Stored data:
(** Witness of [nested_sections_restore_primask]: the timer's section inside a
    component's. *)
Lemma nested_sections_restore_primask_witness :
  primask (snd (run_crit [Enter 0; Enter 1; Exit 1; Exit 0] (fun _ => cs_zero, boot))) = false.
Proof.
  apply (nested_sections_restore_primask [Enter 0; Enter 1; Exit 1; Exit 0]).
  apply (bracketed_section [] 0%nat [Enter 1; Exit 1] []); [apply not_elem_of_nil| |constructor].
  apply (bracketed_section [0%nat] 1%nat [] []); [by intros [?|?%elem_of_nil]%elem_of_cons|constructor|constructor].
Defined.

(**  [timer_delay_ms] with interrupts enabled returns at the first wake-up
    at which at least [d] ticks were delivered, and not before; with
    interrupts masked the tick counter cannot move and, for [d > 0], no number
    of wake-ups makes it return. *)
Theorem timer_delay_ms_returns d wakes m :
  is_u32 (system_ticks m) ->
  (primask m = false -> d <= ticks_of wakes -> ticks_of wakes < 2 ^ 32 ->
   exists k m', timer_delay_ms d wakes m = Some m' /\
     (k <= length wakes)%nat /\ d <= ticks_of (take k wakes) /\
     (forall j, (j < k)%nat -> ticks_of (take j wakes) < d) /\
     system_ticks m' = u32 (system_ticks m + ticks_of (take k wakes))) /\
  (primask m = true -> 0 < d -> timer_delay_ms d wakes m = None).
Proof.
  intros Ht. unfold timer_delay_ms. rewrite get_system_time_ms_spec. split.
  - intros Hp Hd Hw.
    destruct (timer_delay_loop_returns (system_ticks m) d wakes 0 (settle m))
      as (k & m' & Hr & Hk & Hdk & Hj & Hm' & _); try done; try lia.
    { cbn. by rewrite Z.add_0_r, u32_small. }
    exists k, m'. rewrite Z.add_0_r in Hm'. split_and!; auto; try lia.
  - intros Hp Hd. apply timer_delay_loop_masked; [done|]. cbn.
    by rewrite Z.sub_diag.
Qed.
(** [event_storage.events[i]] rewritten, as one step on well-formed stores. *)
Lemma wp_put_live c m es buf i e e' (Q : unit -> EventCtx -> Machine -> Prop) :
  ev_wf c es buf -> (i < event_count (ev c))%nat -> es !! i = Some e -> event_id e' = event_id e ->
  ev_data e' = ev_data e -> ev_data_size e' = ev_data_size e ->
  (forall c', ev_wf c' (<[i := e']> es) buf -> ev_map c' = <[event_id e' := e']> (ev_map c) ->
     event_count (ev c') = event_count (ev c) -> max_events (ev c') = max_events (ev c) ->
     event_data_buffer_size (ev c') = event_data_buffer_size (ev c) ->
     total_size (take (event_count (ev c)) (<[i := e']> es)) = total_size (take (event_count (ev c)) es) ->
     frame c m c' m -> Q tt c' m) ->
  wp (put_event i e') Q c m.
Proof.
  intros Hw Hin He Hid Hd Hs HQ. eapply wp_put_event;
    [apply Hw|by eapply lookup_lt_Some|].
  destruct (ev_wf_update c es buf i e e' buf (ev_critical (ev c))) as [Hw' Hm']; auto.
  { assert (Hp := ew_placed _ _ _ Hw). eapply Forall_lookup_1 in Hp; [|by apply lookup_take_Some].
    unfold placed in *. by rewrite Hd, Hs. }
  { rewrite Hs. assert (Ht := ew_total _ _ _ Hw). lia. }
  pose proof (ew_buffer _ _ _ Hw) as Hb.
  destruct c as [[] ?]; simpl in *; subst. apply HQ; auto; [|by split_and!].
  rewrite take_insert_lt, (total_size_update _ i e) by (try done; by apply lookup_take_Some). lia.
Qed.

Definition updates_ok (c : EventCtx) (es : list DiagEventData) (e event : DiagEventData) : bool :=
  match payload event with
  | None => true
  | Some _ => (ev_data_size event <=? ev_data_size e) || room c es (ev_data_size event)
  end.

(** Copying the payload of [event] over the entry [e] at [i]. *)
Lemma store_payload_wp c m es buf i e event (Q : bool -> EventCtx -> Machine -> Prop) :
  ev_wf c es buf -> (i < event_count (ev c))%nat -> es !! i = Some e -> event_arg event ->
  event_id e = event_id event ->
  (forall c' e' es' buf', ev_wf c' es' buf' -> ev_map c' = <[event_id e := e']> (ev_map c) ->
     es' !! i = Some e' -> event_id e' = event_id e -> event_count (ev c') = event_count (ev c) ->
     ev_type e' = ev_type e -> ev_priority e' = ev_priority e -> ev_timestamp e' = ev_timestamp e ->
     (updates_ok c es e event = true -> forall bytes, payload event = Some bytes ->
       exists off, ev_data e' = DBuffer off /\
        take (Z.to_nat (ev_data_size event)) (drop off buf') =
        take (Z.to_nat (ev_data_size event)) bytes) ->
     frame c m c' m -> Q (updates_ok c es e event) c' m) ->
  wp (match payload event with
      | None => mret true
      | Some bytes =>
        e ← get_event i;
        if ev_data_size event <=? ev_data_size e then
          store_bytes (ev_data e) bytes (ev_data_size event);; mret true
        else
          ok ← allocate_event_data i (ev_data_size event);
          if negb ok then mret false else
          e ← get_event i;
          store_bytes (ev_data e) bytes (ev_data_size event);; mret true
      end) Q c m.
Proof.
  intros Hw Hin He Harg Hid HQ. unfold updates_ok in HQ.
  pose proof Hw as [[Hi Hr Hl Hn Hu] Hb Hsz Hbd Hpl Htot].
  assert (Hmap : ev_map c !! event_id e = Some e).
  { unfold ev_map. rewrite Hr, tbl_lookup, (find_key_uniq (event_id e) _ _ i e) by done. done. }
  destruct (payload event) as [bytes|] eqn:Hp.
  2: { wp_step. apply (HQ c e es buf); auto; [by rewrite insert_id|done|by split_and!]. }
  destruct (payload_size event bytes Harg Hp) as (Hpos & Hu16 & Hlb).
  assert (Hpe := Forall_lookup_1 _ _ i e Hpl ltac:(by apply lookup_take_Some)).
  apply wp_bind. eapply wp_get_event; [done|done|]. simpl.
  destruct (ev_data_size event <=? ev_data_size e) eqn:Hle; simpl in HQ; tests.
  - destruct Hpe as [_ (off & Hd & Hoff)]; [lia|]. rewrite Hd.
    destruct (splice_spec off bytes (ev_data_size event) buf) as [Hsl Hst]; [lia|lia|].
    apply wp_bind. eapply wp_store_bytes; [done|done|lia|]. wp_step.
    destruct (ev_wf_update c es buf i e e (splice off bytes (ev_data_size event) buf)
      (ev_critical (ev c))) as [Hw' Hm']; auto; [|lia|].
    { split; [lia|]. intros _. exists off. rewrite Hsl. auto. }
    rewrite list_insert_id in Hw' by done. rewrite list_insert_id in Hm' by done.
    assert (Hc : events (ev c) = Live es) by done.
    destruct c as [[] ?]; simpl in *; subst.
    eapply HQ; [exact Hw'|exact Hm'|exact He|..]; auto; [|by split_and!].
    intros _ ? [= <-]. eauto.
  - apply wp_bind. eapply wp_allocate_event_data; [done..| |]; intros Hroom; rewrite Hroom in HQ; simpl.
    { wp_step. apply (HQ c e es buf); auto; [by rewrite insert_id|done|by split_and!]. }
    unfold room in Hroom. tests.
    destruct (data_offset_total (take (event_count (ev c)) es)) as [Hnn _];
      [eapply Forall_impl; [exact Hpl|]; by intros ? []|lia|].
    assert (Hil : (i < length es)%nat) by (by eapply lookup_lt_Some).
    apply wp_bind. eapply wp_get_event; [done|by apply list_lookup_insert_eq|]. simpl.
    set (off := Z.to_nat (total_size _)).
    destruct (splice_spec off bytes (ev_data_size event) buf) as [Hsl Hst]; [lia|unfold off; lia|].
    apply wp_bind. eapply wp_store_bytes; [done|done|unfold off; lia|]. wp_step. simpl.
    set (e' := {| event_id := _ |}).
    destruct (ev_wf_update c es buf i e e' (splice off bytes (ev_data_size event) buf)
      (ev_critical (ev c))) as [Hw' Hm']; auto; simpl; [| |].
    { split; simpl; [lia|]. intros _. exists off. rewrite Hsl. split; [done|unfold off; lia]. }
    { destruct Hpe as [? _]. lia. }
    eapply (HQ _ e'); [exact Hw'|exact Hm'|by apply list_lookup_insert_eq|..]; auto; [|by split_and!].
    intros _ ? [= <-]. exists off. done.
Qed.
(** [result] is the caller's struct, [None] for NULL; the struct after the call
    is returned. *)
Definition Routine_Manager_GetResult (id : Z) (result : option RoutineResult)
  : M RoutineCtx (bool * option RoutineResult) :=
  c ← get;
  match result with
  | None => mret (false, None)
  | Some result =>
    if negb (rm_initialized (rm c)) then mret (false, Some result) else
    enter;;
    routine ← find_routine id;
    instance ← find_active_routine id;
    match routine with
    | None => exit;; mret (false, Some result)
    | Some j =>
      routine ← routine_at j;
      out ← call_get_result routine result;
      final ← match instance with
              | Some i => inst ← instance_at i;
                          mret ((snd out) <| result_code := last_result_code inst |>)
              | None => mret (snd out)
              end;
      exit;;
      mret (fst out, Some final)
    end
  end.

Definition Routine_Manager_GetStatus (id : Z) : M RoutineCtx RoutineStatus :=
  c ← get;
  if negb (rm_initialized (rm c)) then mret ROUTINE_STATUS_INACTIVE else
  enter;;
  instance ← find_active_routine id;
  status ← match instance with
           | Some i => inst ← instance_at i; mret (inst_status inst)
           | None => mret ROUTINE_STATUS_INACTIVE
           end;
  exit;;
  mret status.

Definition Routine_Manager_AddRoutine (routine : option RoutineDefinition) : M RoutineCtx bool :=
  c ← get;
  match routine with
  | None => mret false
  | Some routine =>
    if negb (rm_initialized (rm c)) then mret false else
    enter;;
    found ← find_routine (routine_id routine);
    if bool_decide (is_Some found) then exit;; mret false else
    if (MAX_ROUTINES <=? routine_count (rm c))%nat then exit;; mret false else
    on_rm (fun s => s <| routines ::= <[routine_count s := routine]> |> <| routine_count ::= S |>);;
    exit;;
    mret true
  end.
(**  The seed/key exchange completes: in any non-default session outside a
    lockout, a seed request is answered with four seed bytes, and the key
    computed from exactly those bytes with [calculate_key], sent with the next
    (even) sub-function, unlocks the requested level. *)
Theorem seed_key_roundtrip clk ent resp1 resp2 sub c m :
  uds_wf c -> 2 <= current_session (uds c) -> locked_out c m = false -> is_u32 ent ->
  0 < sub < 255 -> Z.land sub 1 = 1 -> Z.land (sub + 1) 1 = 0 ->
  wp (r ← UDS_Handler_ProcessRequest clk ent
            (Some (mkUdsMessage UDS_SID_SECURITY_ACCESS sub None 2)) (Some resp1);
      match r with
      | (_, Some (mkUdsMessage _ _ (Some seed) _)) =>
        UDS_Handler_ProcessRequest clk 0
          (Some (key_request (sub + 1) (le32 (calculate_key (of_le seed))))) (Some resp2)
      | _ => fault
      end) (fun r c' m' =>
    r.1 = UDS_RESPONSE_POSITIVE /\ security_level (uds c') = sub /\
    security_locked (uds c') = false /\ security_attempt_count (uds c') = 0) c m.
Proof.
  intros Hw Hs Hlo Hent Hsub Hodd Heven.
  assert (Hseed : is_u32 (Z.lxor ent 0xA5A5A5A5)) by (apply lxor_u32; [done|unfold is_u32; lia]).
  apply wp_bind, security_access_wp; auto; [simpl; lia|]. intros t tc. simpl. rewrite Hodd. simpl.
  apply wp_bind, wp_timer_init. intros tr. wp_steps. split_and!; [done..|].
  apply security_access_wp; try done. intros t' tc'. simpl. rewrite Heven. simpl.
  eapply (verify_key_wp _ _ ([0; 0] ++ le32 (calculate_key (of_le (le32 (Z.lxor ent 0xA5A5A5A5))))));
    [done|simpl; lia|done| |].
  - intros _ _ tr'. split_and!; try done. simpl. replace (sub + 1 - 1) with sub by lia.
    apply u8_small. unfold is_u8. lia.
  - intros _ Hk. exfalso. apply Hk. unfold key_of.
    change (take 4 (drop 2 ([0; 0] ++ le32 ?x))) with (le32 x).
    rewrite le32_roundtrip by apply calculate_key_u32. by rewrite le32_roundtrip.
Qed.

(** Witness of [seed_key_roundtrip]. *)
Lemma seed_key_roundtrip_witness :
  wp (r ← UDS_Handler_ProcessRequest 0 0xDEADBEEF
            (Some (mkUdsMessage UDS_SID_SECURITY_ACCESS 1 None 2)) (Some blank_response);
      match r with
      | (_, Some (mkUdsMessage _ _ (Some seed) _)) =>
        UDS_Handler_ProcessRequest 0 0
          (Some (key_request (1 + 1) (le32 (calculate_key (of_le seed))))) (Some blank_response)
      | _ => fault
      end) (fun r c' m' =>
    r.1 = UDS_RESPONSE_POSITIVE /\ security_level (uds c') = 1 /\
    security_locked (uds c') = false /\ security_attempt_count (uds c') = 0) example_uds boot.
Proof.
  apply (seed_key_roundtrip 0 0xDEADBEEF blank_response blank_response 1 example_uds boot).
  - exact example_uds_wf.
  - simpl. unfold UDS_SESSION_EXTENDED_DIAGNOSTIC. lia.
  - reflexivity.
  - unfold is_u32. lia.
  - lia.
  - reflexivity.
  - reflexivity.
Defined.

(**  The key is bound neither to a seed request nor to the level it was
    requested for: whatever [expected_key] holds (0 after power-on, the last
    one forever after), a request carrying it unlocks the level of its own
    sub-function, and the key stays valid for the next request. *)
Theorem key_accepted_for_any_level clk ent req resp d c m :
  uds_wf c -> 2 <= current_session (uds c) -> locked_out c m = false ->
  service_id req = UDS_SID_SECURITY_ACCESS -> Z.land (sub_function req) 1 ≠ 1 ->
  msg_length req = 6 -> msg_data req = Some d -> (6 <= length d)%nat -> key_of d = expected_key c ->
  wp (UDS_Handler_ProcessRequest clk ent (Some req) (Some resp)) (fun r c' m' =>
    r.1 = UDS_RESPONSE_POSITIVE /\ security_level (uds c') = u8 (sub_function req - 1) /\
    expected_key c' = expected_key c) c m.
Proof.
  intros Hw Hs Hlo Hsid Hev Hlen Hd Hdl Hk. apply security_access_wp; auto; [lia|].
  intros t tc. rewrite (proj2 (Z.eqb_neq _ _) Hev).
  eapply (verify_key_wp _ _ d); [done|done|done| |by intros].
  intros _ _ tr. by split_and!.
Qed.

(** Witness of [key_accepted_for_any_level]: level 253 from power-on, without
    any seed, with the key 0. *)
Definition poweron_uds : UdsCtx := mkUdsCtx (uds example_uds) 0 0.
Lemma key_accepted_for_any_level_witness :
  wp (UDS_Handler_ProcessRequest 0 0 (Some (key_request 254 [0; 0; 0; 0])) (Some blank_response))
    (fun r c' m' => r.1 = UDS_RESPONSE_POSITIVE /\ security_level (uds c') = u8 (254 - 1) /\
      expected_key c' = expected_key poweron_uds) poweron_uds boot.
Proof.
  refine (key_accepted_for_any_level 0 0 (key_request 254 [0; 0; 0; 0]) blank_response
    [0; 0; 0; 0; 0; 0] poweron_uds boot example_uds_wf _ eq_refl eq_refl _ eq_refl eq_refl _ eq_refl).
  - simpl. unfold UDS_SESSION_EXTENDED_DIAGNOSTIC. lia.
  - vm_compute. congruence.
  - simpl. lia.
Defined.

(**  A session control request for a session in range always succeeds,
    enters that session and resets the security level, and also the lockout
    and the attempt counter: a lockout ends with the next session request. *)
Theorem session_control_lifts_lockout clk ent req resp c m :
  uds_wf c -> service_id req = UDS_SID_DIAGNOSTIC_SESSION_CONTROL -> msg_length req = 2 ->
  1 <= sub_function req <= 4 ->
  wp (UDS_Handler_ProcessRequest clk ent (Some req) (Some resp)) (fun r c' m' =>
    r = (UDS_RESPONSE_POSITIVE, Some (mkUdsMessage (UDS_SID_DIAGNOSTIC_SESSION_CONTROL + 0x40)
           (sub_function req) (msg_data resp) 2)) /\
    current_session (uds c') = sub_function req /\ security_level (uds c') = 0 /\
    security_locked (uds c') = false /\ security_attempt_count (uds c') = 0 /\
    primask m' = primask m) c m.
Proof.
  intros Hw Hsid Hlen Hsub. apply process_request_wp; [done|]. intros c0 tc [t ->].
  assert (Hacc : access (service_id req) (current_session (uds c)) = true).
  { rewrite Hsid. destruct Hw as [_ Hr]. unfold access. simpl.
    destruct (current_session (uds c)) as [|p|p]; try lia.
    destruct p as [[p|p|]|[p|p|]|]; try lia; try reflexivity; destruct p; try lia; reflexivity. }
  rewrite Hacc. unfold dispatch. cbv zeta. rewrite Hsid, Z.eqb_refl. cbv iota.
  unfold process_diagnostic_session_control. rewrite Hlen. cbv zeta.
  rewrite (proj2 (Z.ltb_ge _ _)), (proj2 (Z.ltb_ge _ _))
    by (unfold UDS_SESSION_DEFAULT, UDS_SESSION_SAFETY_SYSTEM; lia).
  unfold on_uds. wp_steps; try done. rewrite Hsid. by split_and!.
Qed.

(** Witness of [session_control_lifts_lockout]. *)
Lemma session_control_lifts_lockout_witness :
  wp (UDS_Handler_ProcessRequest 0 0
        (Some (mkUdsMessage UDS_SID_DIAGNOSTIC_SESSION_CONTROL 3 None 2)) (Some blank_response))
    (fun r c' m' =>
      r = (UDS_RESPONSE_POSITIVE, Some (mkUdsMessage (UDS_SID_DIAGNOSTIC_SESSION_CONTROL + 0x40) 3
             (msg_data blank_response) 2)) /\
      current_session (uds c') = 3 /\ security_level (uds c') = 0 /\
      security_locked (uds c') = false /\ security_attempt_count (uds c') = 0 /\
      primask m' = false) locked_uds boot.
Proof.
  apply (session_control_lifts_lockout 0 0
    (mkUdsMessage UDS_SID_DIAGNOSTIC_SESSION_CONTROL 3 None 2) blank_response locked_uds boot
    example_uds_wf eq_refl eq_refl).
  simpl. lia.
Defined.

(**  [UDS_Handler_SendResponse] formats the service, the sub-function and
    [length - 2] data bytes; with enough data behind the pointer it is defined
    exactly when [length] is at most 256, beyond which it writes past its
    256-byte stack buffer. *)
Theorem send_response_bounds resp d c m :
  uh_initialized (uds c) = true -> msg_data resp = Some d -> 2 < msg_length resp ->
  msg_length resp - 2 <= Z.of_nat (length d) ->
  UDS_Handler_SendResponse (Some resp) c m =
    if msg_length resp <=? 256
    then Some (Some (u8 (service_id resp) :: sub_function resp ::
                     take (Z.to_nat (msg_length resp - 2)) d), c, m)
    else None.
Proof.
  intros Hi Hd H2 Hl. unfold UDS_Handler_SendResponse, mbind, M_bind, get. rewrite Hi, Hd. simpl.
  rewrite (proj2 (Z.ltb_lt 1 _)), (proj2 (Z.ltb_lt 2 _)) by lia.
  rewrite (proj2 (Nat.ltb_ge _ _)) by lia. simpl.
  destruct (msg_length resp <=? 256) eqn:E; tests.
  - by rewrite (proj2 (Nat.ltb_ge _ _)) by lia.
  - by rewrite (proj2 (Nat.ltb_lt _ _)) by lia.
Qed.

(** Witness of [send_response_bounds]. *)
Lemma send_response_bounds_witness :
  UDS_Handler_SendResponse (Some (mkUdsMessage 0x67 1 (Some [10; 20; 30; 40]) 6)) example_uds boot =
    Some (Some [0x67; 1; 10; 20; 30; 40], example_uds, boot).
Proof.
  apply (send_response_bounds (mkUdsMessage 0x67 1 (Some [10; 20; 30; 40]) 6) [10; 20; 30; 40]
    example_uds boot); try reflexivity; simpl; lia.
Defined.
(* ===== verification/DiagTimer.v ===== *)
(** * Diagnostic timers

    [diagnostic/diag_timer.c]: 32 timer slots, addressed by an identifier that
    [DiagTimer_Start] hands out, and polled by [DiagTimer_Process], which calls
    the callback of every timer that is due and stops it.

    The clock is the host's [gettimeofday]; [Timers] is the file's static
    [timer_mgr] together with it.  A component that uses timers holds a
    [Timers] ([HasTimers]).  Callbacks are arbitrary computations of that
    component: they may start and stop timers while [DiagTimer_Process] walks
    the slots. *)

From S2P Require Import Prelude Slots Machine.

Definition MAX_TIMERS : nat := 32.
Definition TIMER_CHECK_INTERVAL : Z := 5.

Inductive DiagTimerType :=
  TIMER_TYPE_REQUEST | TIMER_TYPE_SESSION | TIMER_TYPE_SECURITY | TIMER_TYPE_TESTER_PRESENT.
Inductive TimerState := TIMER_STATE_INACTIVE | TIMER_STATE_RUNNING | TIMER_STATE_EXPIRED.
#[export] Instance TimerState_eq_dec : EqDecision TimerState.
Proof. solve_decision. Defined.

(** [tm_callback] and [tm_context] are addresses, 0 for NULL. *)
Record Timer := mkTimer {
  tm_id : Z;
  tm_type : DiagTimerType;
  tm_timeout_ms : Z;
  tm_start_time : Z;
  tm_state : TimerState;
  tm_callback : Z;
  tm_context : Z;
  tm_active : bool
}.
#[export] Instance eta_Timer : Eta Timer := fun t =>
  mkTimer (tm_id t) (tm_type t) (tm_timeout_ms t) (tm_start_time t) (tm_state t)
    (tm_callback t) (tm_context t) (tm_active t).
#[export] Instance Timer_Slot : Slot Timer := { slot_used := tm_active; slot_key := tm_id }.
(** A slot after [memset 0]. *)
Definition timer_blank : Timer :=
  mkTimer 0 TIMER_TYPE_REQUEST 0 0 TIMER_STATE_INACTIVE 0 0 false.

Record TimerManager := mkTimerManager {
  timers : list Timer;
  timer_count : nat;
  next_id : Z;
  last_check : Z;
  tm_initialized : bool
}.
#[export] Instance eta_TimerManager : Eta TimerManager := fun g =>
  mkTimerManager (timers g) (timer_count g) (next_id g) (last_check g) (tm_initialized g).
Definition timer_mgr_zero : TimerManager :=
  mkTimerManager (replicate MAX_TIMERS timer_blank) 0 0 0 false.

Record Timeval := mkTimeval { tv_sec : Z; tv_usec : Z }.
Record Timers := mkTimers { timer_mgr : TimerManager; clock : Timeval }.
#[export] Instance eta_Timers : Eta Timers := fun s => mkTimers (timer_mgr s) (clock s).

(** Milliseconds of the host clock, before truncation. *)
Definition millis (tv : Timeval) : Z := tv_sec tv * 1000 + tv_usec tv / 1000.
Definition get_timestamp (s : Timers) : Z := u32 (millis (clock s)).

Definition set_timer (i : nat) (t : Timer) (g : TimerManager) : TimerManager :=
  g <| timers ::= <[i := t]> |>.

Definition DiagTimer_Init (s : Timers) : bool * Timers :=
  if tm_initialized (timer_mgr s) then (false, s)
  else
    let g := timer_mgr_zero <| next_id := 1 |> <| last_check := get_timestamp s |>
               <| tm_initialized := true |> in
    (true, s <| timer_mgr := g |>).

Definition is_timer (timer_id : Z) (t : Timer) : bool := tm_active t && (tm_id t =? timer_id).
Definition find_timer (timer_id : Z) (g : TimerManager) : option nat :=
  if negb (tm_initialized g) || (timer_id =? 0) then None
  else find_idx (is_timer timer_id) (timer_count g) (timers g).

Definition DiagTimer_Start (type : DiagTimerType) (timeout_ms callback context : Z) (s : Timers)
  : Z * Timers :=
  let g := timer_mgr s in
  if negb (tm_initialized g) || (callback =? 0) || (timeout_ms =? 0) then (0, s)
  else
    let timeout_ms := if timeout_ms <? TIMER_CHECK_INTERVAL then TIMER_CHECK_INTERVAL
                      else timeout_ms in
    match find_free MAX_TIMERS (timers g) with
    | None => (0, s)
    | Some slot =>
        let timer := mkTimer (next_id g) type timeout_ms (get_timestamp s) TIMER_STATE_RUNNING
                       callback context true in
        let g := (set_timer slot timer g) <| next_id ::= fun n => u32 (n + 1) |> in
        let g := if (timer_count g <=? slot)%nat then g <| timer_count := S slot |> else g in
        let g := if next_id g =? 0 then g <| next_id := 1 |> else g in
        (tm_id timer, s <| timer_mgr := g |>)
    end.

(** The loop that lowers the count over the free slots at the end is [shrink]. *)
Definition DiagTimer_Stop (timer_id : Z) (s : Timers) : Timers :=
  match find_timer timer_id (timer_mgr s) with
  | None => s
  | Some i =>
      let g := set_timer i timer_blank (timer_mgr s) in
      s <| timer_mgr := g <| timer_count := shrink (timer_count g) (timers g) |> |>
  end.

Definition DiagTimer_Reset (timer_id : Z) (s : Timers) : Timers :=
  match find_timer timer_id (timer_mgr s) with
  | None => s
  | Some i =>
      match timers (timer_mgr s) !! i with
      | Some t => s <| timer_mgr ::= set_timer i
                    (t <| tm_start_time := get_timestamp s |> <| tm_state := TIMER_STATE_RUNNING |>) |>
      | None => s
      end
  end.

▸ Work request: From the first line of the data above through the line containing "exists k m', timer_delay_ms", repeat each line exactly, and add nothing.

▸ Output below:
(** Witness of [nested_sections_restore_primask]: the timer's section inside a
    component's. *)
Lemma nested_sections_restore_primask_witness :
  primask (snd (run_crit [Enter 0; Enter 1; Exit 1; Exit 0] (fun _ => cs_zero, boot))) = false.
Proof.
  apply (nested_sections_restore_primask [Enter 0; Enter 1; Exit 1; Exit 0]).
  apply (bracketed_section [] 0%nat [Enter 1; Exit 1] []); [apply not_elem_of_nil| |constructor].
  apply (bracketed_section [0%nat] 1%nat [] []); [by intros [?|?%elem_of_nil]%elem_of_cons|constructor|constructor].
Defined.

(**  [timer_delay_ms] with interrupts enabled returns at the first wake-up
    at which at least [d] ticks were delivered, and not before; with
    interrupts masked the tick counter cannot move and, for [d > 0], no number
    of wake-ups makes it return. *)
Theorem timer_delay_ms_returns d wakes m :
  is_u32 (system_ticks m) ->
  (primask m = false -> d <= ticks_of wakes -> ticks_of wakes < 2 ^ 32 ->
   exists k m', timer_delay_ms d wakes m = Some m' /\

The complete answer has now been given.